But how we actually plan, design and pay for such high tech city life is the critical question.
The Smart City promise is a glittering one. Embedded communication and ‘internet of things’ technologies in buildings, roads and public transport could generate huge efficiencies and savings by harvesting and acting on real time data to boost infrastructure efficiency and access to critical services.
Everything from traffic management, infrastructure maintenance, transit timetabling, energy efficiency and passenger mobility could all improve once we can digitally tap and integrate urban infrastructure and IT systems.
Getting there still faces immense challenges and costs, but at least we’ve started. Across the country massive new transit projects are underway with a new focus on creating high tech mobility hubs integrated with surrounding commercial and residential communities-and with Government able to leverage their investment to create greater public benefit and efficiencies.
Such disruption means we can no longer do business as usual. The investment needed for these Smart City transit projects is huge, requiring new ways to tap private sector involvement from concept to completion. New ‘performance-based procurement’ models mirror efforts to deliver innovative value capture by encouraging private companies to pay for and even operate crucial Smart City infrastructure.
State and city governments are only just coming to grips with this new reality however, with only a handful starting to ask the right questions, engage with the private sector or create detailed Smart City strategies.
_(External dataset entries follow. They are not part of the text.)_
(** The halves are in range, and so are their sum and difference. *)
Lemma mid_side_ok w lr : w = 1 ∨ w = 2 → pair_ok w lr → pair_ok w (mid_side lr) ∧ pair_ok w (left_right (mid_side lr)).
Proof.
  intros Hw. destruct lr as [l r]. unfold pair_ok, sample, mid_side, left_right. cbn [fst snd].
  destruct Hw as [->| ->]; [change (2 ^ (8 * 1 - 1)) with 128|change (2 ^ (8 * 2 - 1)) with 32768]; intros [??]; Z.quot_rem_to_equations; lia.
Qed.

Lemma mid_side_near l r : (Z.even (l + r) = true → left_right (mid_side (l, r)) = (l, r)) ∧
  Z.abs ((left_right (mid_side (l, r))).1 - l) ≤ 1 ∧ Z.abs ((left_right (mid_side (l, r))).2 - r) ≤ 1.
Proof.
  unfold mid_side, left_right. cbn [fst snd]. split.
  - intros He. apply Zeven_bool_iff in He. apply Zeven_ex in He as [k Hk]. f_equal; Z.quot_rem_to_equations; lia.
  - Z.quot_rem_to_equations. lia.
Qed.

(** The body of either loop on a pair of samples: no [int] overflows. *)
Ltac pair_body Hw Hs :=
  let Ev := fresh in let El := fresh in let Er := fresh in
  intros t l r m' Ev El Er; pose proof (Forall_lookup_1 _ _ _ _ Hs Ev) as [? ?]; cbn [fst snd] in *;
  rewrite El, bind_Done, Er, bind_Done; unfold sample in *;
  destruct Hw as [->| ->]; [change (2 ^ (8 * 1 - 1)) with 128 in *|change (2 ^ (8 * 2 - 1)) with 32768 in *];
  rewrite !fits_ok by (change (2 ^ (32 - 1)) with 2147483648; lia); reflexivity.

Lemma s2ms_run w out inp frames m : w = 1 ∨ w = 2 → Forall (pair_ok w) frames →
  mread_at inp (w * (2 * Z.of_nat (length frames))) m = Done (encode w (flat frames)) →
  0 ≤ out → out + w * (2 * Z.of_nat (length frames)) ≤ Z.of_nat (length m) → aligned w (2 * Z.of_nat (length frames)) inp out →
  conv_s2ms w out inp (2 * Z.of_nat (length frames)) m = mwrite_to out (encode w (flat (mid_side <$> frames))) m.
Proof.
  intros Hw Hs Hr Hout Hfit Ha. unfold conv_s2ms. apply (pairs_loop w out inp); try done; [lia|pair_body Hw Hs].
Qed.

Lemma ms2s_run w out inp frames m : w = 1 ∨ w = 2 → Forall (pair_ok w) frames →
  mread_at inp (w * (2 * Z.of_nat (length frames))) m = Done (encode w (flat frames)) →
  0 ≤ out → out + w * (2 * Z.of_nat (length frames)) ≤ Z.of_nat (length m) → aligned w (2 * Z.of_nat (length frames)) inp out →
  conv_ms2s w out inp (2 * Z.of_nat (length frames)) m = mwrite_to out (encode w (flat (left_right <$> frames))) m.
Proof.
  intros Hw Hs Hr Hout Hfit Ha. unfold conv_ms2s. apply (pairs_loop w out inp); try done; [lia|pair_body Hw Hs].
Qed.

(** C39: stereo samples of 8 or 16 bits turned into mid and side in place and
    back differ from the original by at most one, and not at all where left
    and right have the same parity; nothing overflows on the way. *)
Theorem midside_roundtrip (p w : Z) (frames : list (Z * Z)) (m : mem) :
  w = 1 ∨ w = 2 → Forall (pair_ok w) frames →
  mread_at p (w * (2 * Z.of_nat (length frames))) m = Done (encode w (flat frames)) →
  ∃ m1 m2 back, conv_s2ms w p p (2 * Z.of_nat (length frames)) m = Done m1 ∧
    conv_ms2s w p p (2 * Z.of_nat (length frames)) m1 = Done m2 ∧
    mread_at p (w * (2 * Z.of_nat (length frames))) m2 = Done (encode w (flat back)) ∧
    Forall2 (λ lr lr', (Z.even (lr.1 + lr.2) = true → lr' = lr) ∧ Z.abs (lr'.1 - lr.1) ≤ 1 ∧ Z.abs (lr'.2 - lr.2) ≤ 1) frames back.
Proof.
  intros Hw Hs Hr. pose proof Hr as (Hp & _ & Hfit & _)%mread_at_Done.
  rewrite s2ms_run; try done; [|by left].
  destruct (stored p w (flat (mid_side <$> frames)) m (w * (2 * Z.of_nat (length frames)))) as (m1 & E1 & R1 & L1);
    [lia|rewrite flat_length, length_fmap; lia|done|done|].
  exists m1. rewrite <- (length_fmap mid_side frames) in R1 |- *. rewrite ms2s_run; try done; [|..|by left].
  - destruct (stored p w (flat (left_right <$> (mid_side <$> frames))) m1 (w * (2 * Z.of_nat (length (mid_side <$> frames))))) as (m2 & E2 & R2 & L2);
      [lia|rewrite flat_length, !length_fmap; lia|done|rewrite length_fmap, L1; lia|].
    exists m2, (left_right <$> (mid_side <$> frames)). split_and!; try done.
    rewrite <- list_fmap_compose. apply Forall2_fmap_r, Forall_Forall2_diag, Forall_true. intros [l r]. apply mid_side_near.
  - apply Forall_fmap. eapply Forall_impl; [exact Hs|]. intros lr Hlr. by apply mid_side_ok.
  - rewrite length_fmap, L1. lia.
Qed.

(** ** Subtraction *)

(** Whether a sample can be read depends on the size of the memory only. *)
Lemma ldS_cases w p i (m : mem) : 0 < w → (∀ m' : mem, length m' = length m → ∃ x, sample w x ∧ ldS w p i m' = Done x) ∨
  (∀ m' : mem, length m' = length m → ldS w p i m' = UB).
Proof.
  intros Hw. destruct (decide (0 ≤ p + w * i ∧ p + w * i + w ≤ Z.of_nat (length m))) as [Hd|Hd].
  - left. intros m' Hm'. exists (swrap (8 * w) (le_val (take (Z.to_nat w) (drop (Z.to_nat (p + w * i)) m')))).
    split; [apply (swrap_range (8 * w)); lia|]. unfold ldS. by rewrite mread_at_Some by lia.
  - right. intros m' Hm'. unfold ldS, mread_at. case_decide; [|done]. unfold mread. rewrite decide_False by lia. done.
Qed.

Lemma st_length w p i v m : (∃ m', st w p i v m = Done m' ∧ length m' = length m) ∨ st w p i v m = UB.
Proof.
  destruct (st_cases w p i v m) as [[m' E]| ->]; [left|by right]. exists m'. split; [done|].
  unfold st in E. by apply mwrite_to_Done in E as (_ & _ & _ & ?).
Qed.

(** Sample [i] of one of the arrays is outside of a memory of [n] octets. *)
Definition outside (w xa ya : Z) (n : nat) (i : Z) : Prop :=
  (∀ m : mem, length m = n → ldS w xa i m = UB) ∨
  (∀ m : mem, length m = n → (∃ x, ldS w xa i m = Done x) ∧ ldS w ya i m = UB).

Definition inside (w xa ya : Z) (n : nat) (i : Z) : Prop :=
  ∀ m : mem, length m = n → ∃ x y, sample w x ∧ sample w y ∧ ldS w xa i m = Done x ∧ ldS w ya i m = Done y.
Our approach to this was to develop an index to assess the performance of Mobility Oriented Developments-or MODe-demonstrating an untapped opportunity to link transit investment to both value capture and innovative delivery of smart infrastructure at an unprecedented scale. For example, our analysis of Sydney’s Chatswood Station found that it topped the urban development ranking due to its high density surrounding built environment. This density, created predominantly from the number of tall buildings, makes it a vibrant and engaging social area with the right balance of mixed-used facilities available to citizens.
Australia has the opportunity to tap into this opportunity but it must be done quickly or the opportunity could slip away.